Meanwhile, in the Hall of Justice beneath the cemetery, Jesse’s in a bit of a tight spot. Darla and Luke6 offer Xander’s best bud to The Master7 as a sort of warm-blooded petit four. Unfortunately, Darla’s had a taste of what Jesse has to offer and The Master isn’t interested in sloppy seconds. In fact, he’s downright torqued; “three score years” of waiting in a hole haven’t left him particularly cheery. Darla is saved from The Master’s wrath by the revelation that the rest of his intended victuals were saved by a girl who just might be a Slayer.
Giles recruits Willow to help him research The Harvest and Xander mopes around feeling useless and inadequate while Buffy sets off to save Jesse. Principal Flutie isn’t at all keen on Sunnyvale’s newest student skipping class and leaving school grounds on her second day, so he locks the campus gate.8 Not a problem for the superhuman Slayer; Buffy just leaps over the gate and scampers off to the cemetery, where she has an encounter with the Mysterious Stranger (David Boreanaz). Mr. Stranger introduces himself as Angel and tries to talk Buffy out of walking into the vampires’ lair. When it’s clear she’s going in anyway, he provides some directions and then offers to come along and help her rescue Jesse. Well, except for the whole “offers to come along and help” bit. I don’t know if Angel is a vampire9 but he knows an awful lot about the bloodsuckers. Maybe he’s the vampiric analog of Casper the Friendly Ghost or something.

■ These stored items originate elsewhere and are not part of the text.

(** [download_options_quotes]. *)
Definition download_options_quotes (ticker : string)
    (o_tickers : list OptionTicker) (months_hist : Z) : M unit :=
  let pool_kwargs : kwargs :=
    {[ "childconcurrency" := PyInt 14;
       "maxtasksperchild" := PyInt 1000;
       "processes" := PyInt 30 ]} in
  let o_ticker_lookup := id_by_o_ticker o_tickers in
  let op_quotes := HistoricalQuotes months_hist o_ticker_lookup in
  let batch_o_tickers := batch_o_tickers ticker o_tickers in
  Eff.for_each (py_range 0 (length batch_o_tickers) BATCH_SIZE_OTICKERS)
    (λ i,
      let small_batch :=
        py_slice batch_o_tickers i (i + BATCH_SIZE_OTICKERS) in
      log (downloading_quotes (i + BATCH_SIZE_OTICKERS)
             (length batch_o_tickers)) ;;;
      api_quote_downloader op_quotes small_batch pool_kwargs) ;;;
  log (completely_done ticker).

(** The batches handed to [generate_request_args] of the quote paginator,
    one per call of [api_quote_downloader], in order. *)
Definition dispatched (t : list event) : list (list OptionTicker) :=
  omap (λ e, match e with
             | EvQuoteGenerateRequestArgs _ args_data => Some args_data
             | _ => None
             end) t.

(** The pool runs of a trace, in order. *)
Definition is_pool_run (e : event) : bool :=
  match e with
  | EvPool _ _ _ | EvQuotePool _ _ _ _ => true
  | _ => false
  end.

Definition pool_runs (t : list event) : list event :=
  omap (λ e, if is_pool_run e then Some e else None) t.

(** The events a run of [api_quote_downloader] on [args_data] can consist
    of. *)
Definition quote_run_event (paginator : QuotePaginator)
    (args_data : list OptionTicker) (e : event) : Prop :=
  match e with
  | EvLog _ => True
  | EvQuoteGenerateRequestArgs p a => p = paginator ∧ a = args_data
  | EvQuotePool _ m p ua =>
      p = paginator ∧ quote_generate_request_args p args_data = (ua, m)
  | _ => False
  end.

(** The loop of [download_options_quotes] (lines 142-151) on its own. *)
Definition quote_loop (ticker : string) (o_tickers : list OptionTicker)
    (months_hist : Z) : Eff.M event exn unit :=
  let op_quotes := HistoricalQuotes months_hist (id_by_o_ticker o_tickers) in
  let pool_kwargs : kwargs :=
    {[ "childconcurrency" := PyInt 14;
       "maxtasksperchild" := PyInt 1000;
       "processes" := PyInt 30 ]} in
  let batch := batch_o_tickers ticker o_tickers in
  Eff.for_each (py_range 0 (length batch) BATCH_SIZE_OTICKERS)
    (λ i,
      log (downloading_quotes (i + BATCH_SIZE_OTICKERS) (length batch)) ;;;
      api_quote_downloader op_quotes
        (py_slice batch i (i + BATCH_SIZE_OTICKERS)) pool_kwargs).

End download.

(** A configuration to run the model on: one request per option ticker,
    pools that never raise, and 2500 option tickers of SPY followed by one of
    QQQ. *)
Definition demo_imports : Imports :=
  {| POLYGON_BASE_URL := "https://api.polygon.io";
     pool_kwarg_config := λ kw, kw;
     arg := string;
     request_args := string;
     Paginator := string;
     paginator_type := λ p, p;
     generate_request_args := λ _ a, default [] a;
     QuotePaginator := Z;
     HistoricalQuotes := λ months_hist _, months_hist;
     quote_paginator_type := λ _, "HistoricalQuotes";
     quote_generate_request_args := λ _ batch, (map o_ticker batch, ∅) |}.

Definition demo_pools : @Pools demo_imports :=
  {| pool_raises := λ _ _, None |}.

Definition demo_o_tickers : list OptionTicker :=
  replicate 2500 (mkOptionTicker "O:SPY" 1 0 "SPY") ++
  [mkOptionTicker "O:QQQ" 2 0 "QQQ"].

End Download.

(** ** [src/option_bot/data_pipeline/orchestrator.py] *)

Module Orchestrator.

(** [ticker_lookup]: the [dict] from ticker to id, as its items in insertion
    order. *)
Abbreviation ticker_lookup := (list (string * Z)).

(** The [dict] from option ticker to [OptionTicker], as its items in
    insertion order. *)
Abbreviation o_ticker_lookup := (list (string * OptionTicker)).

(** [list(d.values())]. *)
Definition values {K V} (d : list (K * V)) : list V := map snd d.

(** The collaborators whose value is not used by the orchestrator: the
    downloads and uploads of [data_pipeline], and [delete_stock_ticker] of
    [db_tools.queries]. *)
Inductive call : Type :=
| download_stock_metadata (tickers : list string) (all_ : bool)
| upload_stock_metadata (tickers : list string) (all_ : bool)
| download_stock_prices (ticker_lookup : ticker_lookup)
    (start_date end_date : datetime)
| upload_stock_prices (ticker_lookup : ticker_lookup)
| download_options_contracts (ticker_id_lookup : ticker_lookup)
    (months_hist : Z)
| upload_options_contracts (ticker_lookup : ticker_lookup) (months_hist : Z)
| download_options_prices (o_tickers : list OptionTicker) (months_hist : Z)
| upload_options_prices (o_tickers : o_ticker_lookup)
| download_options_snapshots (o_tickers : list OptionTicker)
| upload_options_snapshots (o_tickers : o_ticker_lookup)
| download_options_quotes (o_tickers : list OptionTicker) (months_hist : Z)
| upload_options_quotes (o_tickers : o_ticker_lookup)
| delete_stock_ticker (ticker : string).

Inductive log_msg : Type :=
| deleting_ticker (ticker : string)
| successfully_deleted (ticker : string).

(** An exception, by the name of its class. *)
Definition exn : Type := string.

(** The calls of a run, in order. The two lookups of [db_tools.utils] are
    recorded with what they answered: the lookup, or the exception. *)
Inductive event : Type :=
| EvCall (c : call)
| EvPullTickersFromDb (tickers : list string) (all_ : bool)
    (answer : exn + ticker_lookup)
| EvGenerateOTickerLookup (tickers : list string) (all_ unexpired : bool)
    (answer : exn + o_ticker_lookup)
| EvLog (msg : log_msg).

Abbreviation M := (Eff.M event exn).

(** The collaborators, as they answer: each may raise, and each may answer
    differently as the run goes on (the uploads change the database the
    lookups read). *)
Class Collaborators : Type := {
  raises : list event → call → option exn;
  pull_tickers_from_db :
    list event → list string → bool → exn + ticker_lookup;
  generate_o_ticker_lookup :
    list event → list string → bool → bool → exn + o_ticker_lookup
}.

Section orchestrator.
Context `{Collaborators}.

Definition await (c : call) : M unit :=
  Eff.effect (EvCall c) (λ h, raises h c).

Definition await_pull_tickers_from_db (tickers : list string) (all_ : bool)
  : M ticker_lookup :=
  Eff.perform (EvPullTickersFromDb tickers all_)
    (λ h, pull_tickers_from_db h tickers all_).

Definition await_generate_o_ticker_lookup (tickers : list string)
    (all_ unexpired : bool) : M o_ticker_lookup :=
  Eff.perform (EvGenerateOTickerLookup tickers all_ unexpired)
    (λ h, generate_o_ticker_lookup h tickers all_ unexpired).

Definition log (msg : log_msg) : M unit := Eff.emit (EvLog msg).

(** [if not d: d = await fetch], for a variable that holds [None] or a
    [dict]: [not d] is true of [None] and of the empty [dict]. *)
Definition unless_truthy {A} (d : option (list A)) (fetch : M (list A))
  : M (list A) :=
  match d with
  | Some (x :: l) => Eff.ret (x :: l)
  | _ => fetch
  end.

Naturally, Buffy soon learns that Xander has followed her10 but there’s no point in trying to talk him out of helping, because Xander is in full-on Bros Before Hos mode and it’ll take more than one Slayer to turn him back. Either that or Buffy has a soft spot for Joey Tribbiani wannabes. In any case, they stumble across Jesse, chained to the wall, who tells them that he’s been left as bait. Buffy super-strengths Jesse’s leg iron and then bait boy leads them right into a dead end, where he reveals that he’s been…dun-dun-DUNNNNNN…turned!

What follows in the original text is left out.